A solution to this problem is provided by the method QTimer::singleShot(int delay, QObject * context, Func1 slot), which registers the function slot (either a Q_SLOT or a lambda) to be performed after the amount of time specified by delay. If QTimer::singleShot() is called before QApplication::exec() and a proper delay is specified, then the the action registered by it will take place while the QApplication is still in the main event loop, making it possible to interact with RViz.

This mechanism is used in this framework to make the visual tests possible. In particular, the class Executor takes care of registering with an appropriate delay all the desired actions specified in the tests, so that the user does not have to worry about it.

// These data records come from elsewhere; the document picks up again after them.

(** C4: on a server with a trusted CA file, completed and started, every connection that
    reaches [handleConnection] from outside, over TCP, websocket, KCP or QUIC, comes over a
    TLS configuration that demands a client certificate of that CA. Only the connections
    of the SSH gateway inside the process, which are marked internal, do not. *)
Theorem trusted_ca_enforced e cfg s op k :
  tls_TrustedCaFile (st_TLS (sc_Transport cfg)) ≠ "" →
  NewService e (server_Complete cfg) = (Ok s, op) → reaches tls_Server fmux_Server s k → cl_internal k = false →
  ∃ tc, cl_tls k = Some tc ∧ RequireClientCert tc = true ∧
    ClientCAs tc = Some (tls_TrustedCaFile (st_TLS (sc_Transport cfg))).
Proof.
  intros Hca (_ & Hcfg & _ & _ & _ & Hquic & _ & _ & _ & Htls)%NewService_ok Hk Hint.
  assert (TLS_Force (sc_Transport (sv_cfg s)) = true) as Hforce.
  { rewrite Hcfg. simpl. by rewrite (proj2 (seqb_false _ _) Hca). }
  assert (RequireClientCert (sv_tls s) = true ∧
    ClientCAs (sv_tls s) = Some (tls_TrustedCaFile (st_TLS (sc_Transport cfg)))) as [Hreq Hcas].
  { revert Htls. simpl. unfold NewServerTLSConfig, newCertPool. destruct (if _ || _ then _ else _) as [cert|]; simpl; [|done].
    rewrite (proj2 (seqb_false _ _) Hca). destruct (e_ca e _); simpl; [|done]. by intros [= <-]. }
  destruct Hk as [src internal c k Hsrc [Hi Ht]%HandleListener_calls|tls streams k Hq Hk].
  - destruct Ht as [Ht|[_ Hf]]; [congruence| |congruence]. by exists (sv_tls s).
  - unfold HandleQUICListener_conn in Hk. apply list_elem_of_fmap in Hk as (b & -> & _). rewrite Hquic in Hq.
    case_match; simplify_eq. eexists. split; [done|]. by simpl.
Qed.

As said, RViz is started by calling QApplication::exec(). This is done internally by the VisualTestFixture methods which perform the comparison between screenshots (i.e. assertScreenShotsIdentity() and assertMainWindowIdentity()). For this reason, one of these methods MUST be called in each test and that must be done only at the end of it. In particular, only one of them can be called in one test: assertScreenShotsIdentity() is used if one is interested also (or only) in secondary render windows and, therefore, screenshots of both the main and secondary windows (or only of secondary windows) have been taken. On the other hand assertMainWindowIdentity() can be used if only the main render window is of interest. This method will, in fact, both capture a screenshot of the main render window and perform the image comparison. Therefore, if the method assertMainWindowIdentity() is called, there is no need to use the method captureMainWindow() before.

Test Fixture

As anticipated above, the test environment is provided in the form of a TestFixture, called VisualTestFixture. Among its members, the fixture owns also an instance of QApplication, VisualizerApp, DisplayHandler and of Executor. In this way, it can take care of all the tasks concerning the startup and shutdown of RViz itself, displays management and GUI interactions handling, offering convenience methods for all that can be used in the tests to set the scene, add or delete a display, capture a screen shot of a render window and compare sets of images.